The Emperor naturally knows nothing
of such a thing, for there is no one superior to him
in the Empire in point of rank, and he is much too
modern, too well educated, and of too kindly and liberal
a nature to encourage or permit Byzantinism towards
him on the part of others. Indeed Byzantinism
was never a Hohenzollern failing. In his able
work on German civilization Professor Richard tells
of some Silesian peasants who knelt down when presenting
a petition to Frederick William I, and were promptly
told to get up, as “such an attitude was unworthy
of a human being.” Only on one occasion
in the reign has an action of the Emperor’s
afforded ground for the suspicion that he was for
a moment filled with the spirit of the Byzantine emperors namely,
when he demanded the “kotow” from the Chinese
Prince Tschun, who led the “mission of atonement”
to Germany.
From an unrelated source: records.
(** The device's key. *)
Lemma enter_key M p ids us key :
  tables_here M -> pool_free MAC_SECMATERIAL_KEYDEV_DESC (tn M) <> 0%nat -> pool_free MAC_SECMATERIAL_KEY_DESC (tn M) <> 0%nat ->
  (length (tn_items macKeyTable (tn M)) < 255)%nat ->
  exists y t4, desc_alloc MAC_SECMATERIAL_KEYDEV_DESC (tn M) = (y, t4) /\ y <> 0 /\
    let t5 := mac_keydevDesc_set y p false false t4 in
    exists z t6, desc_alloc MAC_SECMATERIAL_KEY_DESC t5 = (z, t6) /\ z <> 0 /\
      let M7 := with_tn (mac_keyDesc_set z ids [y] us key t6) M in
      exists M8, item_set MAC_KEY_TABLE z (Z.of_nat (length (tn_items macKeyTable (tn M)))) M7 = Some M8 /\
        tables_here M8 /\ tn_items macDevTable (tn M8) = tn_items macDevTable (tn M) /\
        tn_items macKeyTable (tn M8) = tn_items macKeyTable (tn M) ++ [z] /\
        key_fields z (tn M8) = mk_keyDesc ids [y] us key /\ keydev_device y (tn M8) = p /\
        same_devs (tn M) (tn M8) /\
        (forall k, k <> MAC_SECMATERIAL_KEYDEV_DESC -> k <> MAC_SECMATERIAL_KEY_DESC -> pool_free k (tn M8) = pool_free k (tn M)) /\
        (forall k, (pool_free k (tn M) <= S (pool_free k (tn M8)))%nat) /\
        forall x, x < 76 -> pib M8 x = pib M x.
Proof.
  intros Hh Hpy Hpz Hlen. destruct (desc_alloc MAC_SECMATERIAL_KEYDEV_DESC (tn M)) as [y t4] eqn:E4. exists y, t4.
  destruct (alloc_quiet _ _ _ _ (ta_ok _ _ Hh) E4 Hpy) as (Hy & _ & Hq4 & _ & Hk4). split_and!; [done|done|]. intros t5.
  destruct (keydev_set_law y p false false t4 (qu_ok _ _ Hq4)) as (Ho5 & Hi5 & Hd5 & Hk5 & Hy5).
  fold t5 in Ho5, Hi5, Hd5, Hk5, Hy5.
  destruct (desc_alloc MAC_SECMATERIAL_KEY_DESC t5) as [z t6] eqn:E6. exists z, t6.
  destruct (alloc_quiet _ _ _ _ Ho5 E6) as (Hz & Hf6 & Hq6 & Hy6 & Hk6).
  { by rewrite Hk5, Hk4, decide_False. }
  split_and!; [done|done|]. set (t7 := mac_keyDesc_set z ids [y] us key t6). intros M7.
  destruct (key_set_law z ids [y] us key t6 (qu_ok _ _ Hq6)) as (Hs7 & Hd7 & Hk7 & Hz7 & Hy7).
  fold t7 in Hs7, Hd7, Hk7, Hz7, Hy7.
  assert (Hq7 : quiet (tn M) t7).
  { apply (quiet_trans _ t4); [done|]. apply (quiet_trans _ t5); [by split|].
    apply (quiet_trans _ t6); [done|]. by apply same_quiet. }
  pose proof (quiet_tables M t7 Hh Hq7) as Hh7. fold M7 in Hh7. assert (Et7 : tn M7 = t7) by done.
  assert (Hf7 : forall n, z ∉ tn_items n t7) by (intros n; rewrite (proj2 Hs7); apply Hf6).
  destruct (item_append MAC_KEY_TABLE macKeyTable z M7) as (M8 & E8 & Et8 & Hx8 & Hh8); [done|done|done|exact Hf7| |].
  { rewrite Et7, (qu_items _ _ Hq7) by done. done. }
  rewrite Et7, (qu_items _ _ Hq7) in E8 by done. rewrite Et7 in Et8.
  destruct (add_quiet macKeyTable z t7 (qu_ok _ _ Hq7) Hz Hf7) as (_ & Hi8 & Hd8 & Hk8). rewrite <- Et8 in Hi8, Hd8, Hk8.
  exists M8. split_and!; try done.
  - rewrite Hi8, decide_False, (qu_items _ _ Hq7) by done. done.
  - by rewrite Hi8, decide_True, (qu_items _ _ Hq7) by done.
  - by destruct (Hd8 z) as (_ & _ & _ & _ & ->).
  - destruct (Hd8 y) as (_ & _ & _ & -> & _). by rewrite Hy7, Hy6, Hy5.
  - intros q Hqin. destruct (Hd8 q) as (-> & -> & -> & _). by apply (qu_devs _ _ Hq7).
  - intros k Hk Hk'. by rewrite Hk8, Hk7, Hk6, decide_False, Hk5, Hk4, decide_False.
  - intros k. rewrite Hk8, Hk7, Hk6. case_decide as Ek; rewrite Hk5, Hk4; case_decide as Ek'; clear Hy5; subst; done || lia.
Qed.

(** The materials all keys share. *)
Lemma enter_materials t :
  tn_ok t -> (2 <= pool_free MAC_SECMATERIAL_KEYUSAGE_DESC t)%nat ->
  (1 <= pool_free MAC_SECMATERIAL_KEYID_LOOKUP_DESC t)%nat ->
  exists u0 t1, desc_alloc MAC_SECMATERIAL_KEYUSAGE_DESC t = (u0, t1) /\ u0 <> 0 /\
    let t2 := mac_keyusageDesc_set u0 1 0 t1 in
    exists u1 t3, desc_alloc MAC_SECMATERIAL_KEYUSAGE_DESC t2 = (u1, t3) /\ u1 <> 0 /\
      let t4 := mac_keyusageDesc_set u1 3 4 t3 in
      exists k t5, desc_alloc MAC_SECMATERIAL_KEYID_LOOKUP_DESC t4 = (k, t5) /\ k <> 0 /\
        let t6 := mac_keyidDesc_set k LOOKUP_DATA_SIZE_9 (default_key_source ++ [default_key_index]) t5 in
        quiet t t6 /\ forall j, j ∈ own_pools -> pool_free j t6 = pool_free j t.
Proof.
  intros Ht Hu Hk.
  destruct (desc_alloc MAC_SECMATERIAL_KEYUSAGE_DESC t) as [u0 t1] eqn:E1. exists u0, t1.
  destruct (alloc_quiet _ _ _ _ Ht E1) as (Hu0 & _ & Q1 & _ & P1); [lia|]. split_and!; [done|done|]. intros t2.
  destruct (usage_set_law u0 1 0 t1 (qu_ok _ _ Q1)) as (S2 & D2 & P2). fold t2 in S2, D2, P2.
  pose proof (quiet_trans _ _ _ Q1 (same_quiet _ _ S2 D2)) as Q2.
  destruct (desc_alloc MAC_SECMATERIAL_KEYUSAGE_DESC t2) as [u1 t3] eqn:E3. exists u1, t3.
  destruct (alloc_quiet _ _ _ _ (qu_ok _ _ Q2) E3) as (Hu1 & _ & Q3 & _ & P3).
  { rewrite P2, P1, decide_True by done. lia. }
  split_and!; [done|done|]. intros t4.
  destruct (usage_set_law u1 3 4 t3 (qu_ok _ _ Q3)) as (S4 & D4 & P4). fold t4 in S4, D4, P4.
  pose proof (quiet_trans _ _ _ (quiet_trans _ _ _ Q2 Q3) (same_quiet _ _ S4 D4)) as Q4.
  destruct (desc_alloc MAC_SECMATERIAL_KEYID_LOOKUP_DESC t4) as [k t5] eqn:E5. exists k, t5.
  destruct (alloc_quiet _ _ _ _ (qu_ok _ _ Q4) E5) as (Hk0 & _ & Q5 & _ & P5).
  { rewrite P4, P3, decide_False, P2, P1, decide_False by done. lia. }
  split_and!; [done|done|]. intros t6.
  destruct (keyid_set_law k LOOKUP_DATA_SIZE_9 (default_key_source ++ [default_key_index]) t5 (qu_ok _ _ Q5)) as (S6 & D6 & P6).
  fold t6 in S6, D6, P6. split; [exact (quiet_trans _ _ _ (quiet_trans _ _ _ Q4 Q5) (same_quiet _ _ S6 D6))|].
  intros j Hj.
  assert (Hj2 : j <> MAC_SECMATERIAL_KEYUSAGE_DESC /\ j <> MAC_SECMATERIAL_KEYID_LOOKUP_DESC) by (split; intros ->; set_solver).
  destruct Hj2 as [Hj1 Hj2]. by rewrite P6, P5, decide_False, P4, P3, decide_False, P2, P1, decide_False.
Qed.
Lemma add_new pan devs s :
  dev_tables pan devs (cr_mac s) -> (length devs < 16)%nat -> device_index s = Z.of_nat (length devs) ->
  Z.land (device_addr_short s) 0xfff0 = 0x3300 -> device_ext_addr s ∉ devs ->
  exists M', add_key_material s = Some (TRUE, with_device_index (Z.of_nat (length devs + 1))
      (with_device_addr_short (rg_short (length devs)) (with_cr_mac M' s))) /\
    dev_tables pan (devs ++ [device_ext_addr s]) M'.
Proof.
  intros Hd Hl Hi Hsh Hno. unfold add_key_material, MAC_DEV_TABLE_MAX_LEN, END_DEVICE_NUM, MAC_DEV_TABLE_MAX_LEN.
  destruct (find_device_spec pan devs s 16 0 Hd) as (p0 & Ef & Hp0); [done|lia|].
  change (Z.to_nat 16) with 16%nat. change (Z.of_nat 0) with 0 in Ef. rewrite Ef. cbn [mbind option_bind].
  destruct Hp0 as [(j & _ & Hj & _)|[-> _]]; [by apply list_elem_of_lookup_2 in Hj|]. cbn [Z.eqb negb].
  rewrite Hi, (proj2 (Z.leb_gt _ _)) by lia.
  destruct (short_bits (length devs) Hl) as (_ & _ & Hu).
  pose proof Hd as [Hh Hld Hlk _ _ _].
  destruct (enter_device (cr_mac s) pan_id (device_ext_addr s) (rg_short (length devs)) Hh) as
    (p & t1 & E1 & Hp & M3 & E3 & Hh3 & Hit3 & Hik3 & Hlg3 & Hs3 & _ & Hd3 & Hk3 & Hx3).
  { apply (dt_room _ _ _ _ Hd); [set_solver|done]. }
  { rewrite Hld. lia. }
  destruct (enter_key M3 p [pKeyIDDesc s] (pKeyUsgDesc s) test_key Hh3) as
    (y & t4 & E4 & Hy & z & t6 & E6 & Hz & M8 & E8 & Hh8 & Hid8 & Hik8 & _ & _ & Hd8 & Hko8 & Hk8 & Hx8).
  { rewrite Hk3, decide_False by done. apply (dt_room _ _ _ _ Hd); [set_solver|done]. }
  { rewrite Hk3, decide_False by done. apply (dt_room _ _ _ _ Hd); [set_solver|done]. }
  { rewrite Hik3, Hlk. lia. }
  rewrite Hld in E3. rewrite Hik3, Hlk in E8.
  rewrite (device_entry_eq s p t1 M3 (rg_short (length devs)) (Z.of_nat (length devs)) E1 Hp); [|by rewrite Hsh, Hi|done|exact E3].
  cbn [mbind option_bind].
  rewrite (key_entry_eq (with_device_addr_short (rg_short (length devs)) (with_cr_mac M3 s)) p y t4 z t6 M8 (Z.of_nat (length devs)) E4 Hy E6 Hz); [|exact Hi|exact E8].
  cbn [mbind option_bind]. exists M8. split.
  - replace (u8 _) with (Z.of_nat (length devs + 1)); [reflexivity|].
    transitivity (u8 (device_index s + 1)); [|reflexivity]. rewrite Hi, u8_small; lia.
  - apply (grown_tables pan devs (cr_mac s) M8 p); [done|done| | | | | | |].
    + by rewrite Hid8.
    + rewrite Hik8, length_app, Hik3, Hlk. cbn. lia.
    + destruct (Hd8 p) as (_ & -> & _); [rewrite Hit3; set_solver|done].
    + destruct (Hd8 p) as (-> & _); [rewrite Hit3; set_solver|done].
    + intros q Hq. destruct (Hd8 q) as (-> & -> & ->); [rewrite Hit3; set_solver|]. by apply Hd3.
    + intros k. destruct (decide (k = MAC_SECMATERIAL_DEVICE_DESC)) as [->|Hne].
      * rewrite Hko8, Hk3, decide_True by done. lia.
      * specialize (Hk8 k). by rewrite Hk3, decide_False in Hk8.
    + intros x Hx. by rewrite Hx8, Hx3.
Qed.
End Add.

(** ** The refinement *)
Section Refine.
Context {L T F : Type} `{MacSecLaws L, TimerSvc T, Flash F, EvLayoutOk, CoorLinks}.
Implicit Types (s : coor L T F) (r : registry).

(** What the globals say of the registry. *)
Record coor_ok (pan : list Z) s r : Prop := {
  co_tables : dev_tables pan (rg_devs r) (cr_mac s);
  co_max : (length (rg_devs r) <= 16)%nat;
  co_nodup : NoDup (rg_devs r);
  co_index : device_index s = Z.of_nat (length (rg_devs r));
  co_short : Z.land (device_addr_short s) 0xfff0 = 0x3300;
  co_ends : length (end_device s) = 16%nat;
  co_devs : forall i a, rg_devs r !! i = Some a -> exists pn, end_device s !! i = Some (mk_dev a (rg_short i) pn);
  co_first : rg_devs r = [] -> exists d, end_device s !! 0%nat = Some d /\ shortAddr d = 0;
  co_next : indirect_device_index s = Z.of_nat (rg_next r);
  co_turn : (rg_next r < Nat.max 1 (length (rg_devs r)))%nat;
  co_count : test_cnt s = rg_count r;
  co_tasks : cr_tasks s = replicate (rg_due r) (fn_mac_send_data_indirect, 0);
  co_nodes : g_node_num_cur s = 0;
  co_buf : has_buffer 4 (cr_buf s)
}.
(** C27. An association of a device with empty tables, whatever its status,
    enters the parent in the device table, under the short address and the PAN
    that the information base has for the coordinator, and in the key table the
    test key with that device and the descriptors that the configuration has
    made; it makes the parent the coordinator's extended address.  A successful one saves
    the network's data, ends the state of a new device, and starts the polls and
    the query of the update server; after a failed one no timer has changed and
    nothing was sent: the device, whose scan is over, tries no other coordinator. *)
Theorem dev_association_outcome parent status s0 :
  dev_fresh s0 -> length parent = 8%nat ->
  exists s s', dev_config s0 = Some s /\ MyAssocCnfCb (Some (parent, status)) s = Some s' /\ associated parent status s s' /\
    attr_get MAC_ATTR_SECURITY_ENABLED (dv_mac s') = Some [1].
Proof.
  intros Hf H8. destruct (dev_config_spec s0 Hf) as (u0 & u1 & k & M & E & Hr & Hsec & _). rewrite E.
  set (s := with_pKeyIDDesc k _). destruct (confirm_spec parent status s Hr H8) as (s' & E' & Ha).
  exists s, s'. split_and!; [done|done|done|]. destruct attrs_plain as (_ & _ & _ & P4).
  rewrite (as_others _ _ _ _ Ha) by done. exact Hsec.
Qed.

(** C25. The whole of joining: configured from its initial state, a device that
    scans, hears a beacon that permits association, and whose association is
    confirmed by [parent], polls [parent] in the PAN of the coordinator it chose:
    each poll timer sends one request with that address and that PAN, and runs
    again. *)
Theorem dev_polls_its_parent bs sc parent s0 :
  dev_fresh s0 -> candidates bs <> [] -> Forall (fun d => length (addr_bytes (coordAddr d)) = 8%nat) bs ->
  length parent = 8%nat ->
  exists i d s1 s2 s3, best_at (candidates bs) i d /\
    (s ← dev_config s0; scan bs sc s) = Some s1 /\ dv_sent s1 = dv_sent s0 ++ [scan_req; join_req d] /\
    MyAssocCnfCb (Some (parent, MAC_SUCCESS)) s1 = Some s2 /\ newDev s2 = false /\
    PollDataTimerCb s2 = Some (0, s3) /\
    dv_sent s3 = dv_sent s1 ++ [MlmePoll (mk_poll parent (word_le 2 (coordPanId d)) ZB_ADDR_64BIT_DEV sec_zero)] /\
    dv_mac s3 = dv_mac s2.
Proof.
  intros Hf Hc Ha H8. destruct (dev_config_spec s0 Hf) as (u0 & u1 & k & M & -> & Hr & _ & _). cbn [mbind option_bind].
  set (s := with_pKeyIDDesc k _). destruct (scan_some bs sc s (df_beacons _ Hf) Hc Ha) as (i & d & l & M' & Hb & HJ & _ & E).
  destruct HJ as (JT & JX & JP & _ & _). rewrite E.
  set (s0' := stored _ _ _). set (s1 := send _ _). destruct (cancel_fields s0') as (_ & _ & _ & C4).
  assert (Hr1 : dev_ready (dv_mac s1)).
  { change (dv_mac s1) with M'. change (dv_mac s) with M in JT, JX. destruct Hr as [Hh He Ho].
    split; rewrite ?JT; [|done|done]. apply (tables_at_here (fun n => tn_items n (tn M))). destruct Hh as [Hok Hi Hct].
    split; rewrite ?JT; [done|done|]. intros n Hn.
    rewrite JX; [by apply Hct|destruct n; cbn [counter]; unfold off_keyTableEntries, off_devTableEntries, off_secLvlTableEntries; done || lia]. }
  destruct (confirm_spec parent MAC_SUCCESS s1 Hr1 H8) as (s2 & E2 & [_ Hext Hoth Hsent Hdone]).
  destruct attrs_plain as (P1 & _). destruct Hdone as (Hnew & _).
  exists i, d, s1, s2. eexists. split_and!; [done|done| |done|done| | |].
  - change (dv_sent s1) with (dv_sent (cancel_beacon_timer s0') ++ [join_req d]). rewrite C4.
    change (dv_sent s0') with (dv_sent s0 ++ [scan_req]). by rewrite <- app_assoc.
  - unfold PollDataTimerCb, poll_data_req_send. rewrite Hext, Hoth by done. change (dv_mac s1) with M'. by rewrite JP.
  - cbn. by rewrite Hsent.
  - done.
Qed.
End Assoc.
Lemma hwt_init_rel i m s σ : op_ok (OInit i m) σ -> hwt_rel s σ -> hwt_rel (drv_hwTmr_init i m s) (spec_init i σ).
Proof.
  intros [Hi0 Hidle] Hrel. unfold drv_hwTmr_init, spec_init, TIMER_NUM. destruct (Z.leb_spec 4 i) as [|Hi]; [done|].
  specialize (Hidle Hi). pose proof (rel_entry _ _ Hrel i ltac:(lia)) as Hent. rewrite Hidle in Hent.
  apply (rel_out i) in Hrel. unfold hwTimerInit, hwTimerInfoReset, TIMER_IDX_3. apply (rel_in i).
  - kinds i; untouched Hrel; rewrite ?upd_other by done; rewrite ?lib_runs_app.
    + destruct (Z.ltb_spec j 3); [done|]. by rewrite or_mask_bit, (proj2 (Z.eqb_neq 20 i)) by lia.
    + unfold upd. destruct (Z.ltb_spec j 3).
      * rewrite or_mask_bit by lia. by destruct (j =? i).
      * by rewrite (proj2 (Z.eqb_neq j i)) by lia.
    + done.
    + unfold upd. destruct (Z.ltb_spec j 3).
      * by rewrite (proj2 (Z.eqb_neq j i)) by lia.
      * unfold FLD_SYSTEM_TIMER_AUTO_EN. rewrite or_mask_bit by lia. by replace (j =? i) with true by lia.
  - destruct Hent as [_ Hr]. cbn [armed with_ready]. rewrite Hidle. unfold entry_ok, runs in *.
    destruct (i <? 3) eqn:E; cbn; rewrite upd_same; (split; [done|]); [by rewrite lib_runs_app|done].
Qed.

Lemma cancel_rel i s σ : 0 <= i -> hwt_rel s σ -> hwt_rel (drv_hwTmr_cancel i s) (spec_cancel i σ).
Proof.
  intros Hi0 Hrel. unfold drv_hwTmr_cancel, spec_cancel, TIMER_NUM. destruct (Z.leb_spec 4 i) as [|Hi]; [done|].
  assert (Hi' : 0 <= i < 4) by lia.
  destruct (but_disarm i _ _ σ Hi' (but_locked i s σ Hrel)) as [Hb He].
  by apply (rel_unlocked i _ _ σ).
Qed.
Lemma rel_call c s σ : hwt_rel s σ -> hwt_rel (record_call c s) (sp_call c σ).
Proof. intros [? ? ? Hc ? ?]. split; cbn; auto. by rewrite Hc. Qed.

Lemma cb_rel f a s σ :
  f <> 0 -> hwt_rel s σ ->
  exists t s' σ', tmr_cb f a (record_call (f, a) s) = (t, s') /\ sp_cb f a (sp_call (f, a) σ) = (t, σ') /\
    hwt_rel s' σ'.
Proof.
  intros Hf Hrel. pose proof (cb_sim f a _ _ Hf (rel_call (f, a) _ _ Hrel)) as [E Hr].
  destruct (tmr_cb f a _) as [t s'], (sp_cb f a _) as [t' σ']. cbn in *. subst t'. by exists t, s', σ'.
Qed.

Lemma boundary_spec i : TIMER_SAFE_BOUNDARY_IN_US (TIMER_TICK_1US_GET i) = 10 * TIMER_TICK_1US_GET i.
Proof. pose proof (tick_pos i). pose proof (tick_small i). apply u32_small. lia. Qed.

Lemma rearm_cpu i o σ : sp_cpu (rearm i o σ) = sp_cpu σ.
Proof. unfold rearm. by destruct (i <? 3). Qed.

(** Arming timer [i]: the capture, then the start. *)
Lemma but_arm i k x s σ :
  0 <= i < 4 -> rel_but i k s σ -> timerInfo s i = mk_info (mk_ext_clk (a_ticks x) 0) (a_func x) (a_arg x) TIMER_WTO ->
  let s' := hwTimerStart i (hwTimerSet i (a_ticks x) s) in
  rel_but i k s' (rearm i (Some x) σ) /\ entry_ok i s' (armed (rearm i (Some x) σ) i).
Proof.
  intros Hi Hb Hx s'. destruct (set_rearms i k (a_ticks x) s σ (Some x) Hi Hb (conj Hx eq_refl)) as (Hb' & _ & _).
  destruct (but_start i k _ _ Hi Hb') as [Hb'' Hr]. split; [exact Hb''|]. destruct Hb as [_ _ Hk _ _ _]. subst s'.
  unfold rearm, entry_ok, hwTimerSet, hwTimerStart, runs, capture, capture_for, TIMER_IDX_3 in *.
  destruct (i <? 3); cbn in *; rewrite upd_same; cbn; rewrite ?upd_same, <- ?Hk; auto.
Qed.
This, however, was not really the
result of a Byzantine character or spirit, but of the
excusable anger of a man whose innocent representative
had been treacherously killed.
Of affinity with the idea of Byzantinism
is that as frequently occurring idea in German court
and ordinary life conveyed by the word “reaction.”
Here again we have one of those qualities to be found
among mankind everywhere and always: the instinct
opposed to change, even to those changes for the good
we call progress, the disposition that made Horace
deride the laudator temporis acti se puero of
his day, the feeling of the man who laments the passing
of the “good old times” and the military
veteran who assures us that “the country, sir,
is going to the dogs.” In political life
such men are usually to be found professing conservatism,
owners of land, dearer to them often than life itself,
which they fear political change will damage or diminish.
In Germany the Conservative forces are the old agrarian
aristocracy, the military nobility, and the official
hierarchy, who make a worship of tradition, hold for
the most part the tenets of orthodox Protestantism,
dread the growing influence of industrialism, and
are members of the Landlords’ Association:
types of a dying feudalism, disposed to believe nothing
advantageous to the community if it conflicts with
any privilege of their class. Under the name of
Junker, the Conservative landowners of the region of
Prussia east of the Elbe, they have become everywhere
a byword for pride, selfishness, in a word reaction.
They and men of their kidney are to be distinguished
from the German “people” in the English
sense, and hold themselves vastly superior to the
burghertum, the vast middle class. They dislike
the “academic freedom” of the university
professor, would limit the liberty of the press and
restrain the right of public meeting, and increase
rather than curtail the powers of the police.
On the other hand, if they are a powerful drag on
the Emperor’s Liberal tendencies Liberal,
that is, in the Prussian sense towards a
comprehensive and well-organized social policy, they
are at least reliable supporters of his Government
for the military and naval budgets, since they believe
as whole-heartedly in the rule of force as the Emperor
himself. The German Conservative would infinitely
prefer a return to absolute government to the introduction
of parliamentary government. At the same time
it should not be supposed that the Emperor or his
Chancellor, or even his Court, are reactionary in the
sense or measure in which the Socialist papers are
wont to assert. It is doubtful if nowadays the
Emperor would venture to be reactionary in any despotic
way. Given that his monarchy and the spirit that
informs it are secure, that Cæsar gets all that is
due to Cæsar, and that he and his Government are
left the direction of foreign policy, he is quite
willing that the people should legislate for themselves,
enjoy all the rights that belong to them under the
Rechtsstaat established by Frederick the Great,
and, in short, enjoy life as best they can.